Our democratic civil society offers a chance to participate that many around would die for — and often do. Just ask Americans who fled here from Russia, China or the Islamic Republic of Iran.
This type of activist education is failing students. We are seeing test scores at their lowest levels in decades. Two-thirds of 4th and 8th graders are not at grade level in reading and math while teacher unions focus on passing anti-Israel policy over the science of reading. Teachers are supposed to be teaching students how to think, not what to think.
So what can parents do?
- Know what they’re learning. Go through your child’s reading list with them. If something strikes you as extreme, go through the right channels to ask the school why it was chosen and what other perspectives are included.
- Model critical thinking and ask schools to do the same: Show your child that you can question authority, respectfully — they’re allowed to disagree with their teachers, other students and even you. Being able to take part in civil discourse, even and especially when you disagree, is crucial to democracy. Ideological conformity is not.
- Foster agency and not just despair. If lessons emphasize injustice, ask what can be done to fix it, who fought for and achieved progress and what more can be done?

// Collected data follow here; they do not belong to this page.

(** [TokenBlocklist.is_expired] *)
Definition is_expired (b : TokenBlocklist) (now : datetime) : bool :=
  bool_decide (bl_expires_at b < now).

(** The next value of an autoincrement primary key. *)
Definition next_id (ids : list Z) : Z := 1 + foldr Z.max 0 ids.

(* ===================================================================== *)
(** ** The database session *)

Record Session := {
  opened_on : DB;        (* the committed state when the session opened *)
  commits : list DB;     (* snapshots committed since, newest first *)
  working : DB           (* the transaction's view *)
}.

Definition M (A : Type) : Type := ST Session A.

Definition open_session (db : DB) : Session :=
  {| opened_on := db; commits := []; working := db |}.

(** What is durable: the last commit, or the state the session found. *)
Definition durable (s : Session) : DB := default (opened_on s) (head (commits s)).

(** Every state other sessions could ever observe, oldest last. *)
Definition observable (s : Session) : list DB := commits s ++ [opened_on s].

Definition db_read : M DB := λ s, (s, Return (working s)).

Definition db_write (f : DB → DB) : M unit :=
  λ s, ({| opened_on := opened_on s; commits := commits s;
           working := f (working s) |}, Return ()).

Definition db_commit : M unit :=
  λ s, ({| opened_on := opened_on s; commits := working s :: commits s;
           working := working s |}, Return ()).

(** A handler runs in a session of its own ([get_db]); closing the session
    drops what was not committed. *)
Definition run_request {A} (m : M A) (db : DB) : DB * Result A :=
  let (s, r) := m (open_session db) in (durable s, r).

(** The row of a mapped object is written back by primary key. *)
Definition db_update_refresh_token (t : RefreshToken) : M unit :=
  db_write (with_refresh_tokens
    (fmap (λ r, if bool_decide (rt_id r = rt_id t) then t else r))).

(** [get_user_by_email] (deps.py) *)
Definition get_user_by_email (mail : string) : M (option User) :=
  do db <- db_read;
  st_ret (head (filter (λ u, email u = mail) (users db))).

(* ===================================================================== *)
(** ** Issuer (auth.py) *)

(** [expires_delta or d]: an absent timedelta and a timedelta of zero are
    both false. *)
Definition timedelta_or (expires_delta : option Z) (d : Z) : Z :=
  match expires_delta with
  | Some delta => if bool_decide (delta = 0) then d else delta
  | None => d
  end.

Parents have to reclaim education, before it’s too late. This is about whether our children will grow up believing in free speech, human rights, and democracy — or whether they’ll be groomed into hating the very values that define this country. A way to transform society is through education, we need to decide if we are going to let the next generation be indoctrinated or educated.
Today’s educational battleground of ideas isn’t just on college campuses. It’s also in elementary, middle and high school classrooms. We don’t want kids programmed to hate democracy, but to cherish it and improve it. So be present. Read that syllabus. Ask questions.
We don’t need to teach them that America and Western democracy is perfect. But we should give them pride that societies that hold as self-evident the truth that all people are created equal are preferable to those that don’t. And that as citizens of the world’s greatest democracy they have the agency to put those words into practice rather than burn it all down.
Tishby is a two-time New York Times best-selling author and served as Israel’s first-ever special envoy for combating antisemitism and delegitimization. She recently founded Eighteen, an institute to combat antisemitism and inspire Jewish pride.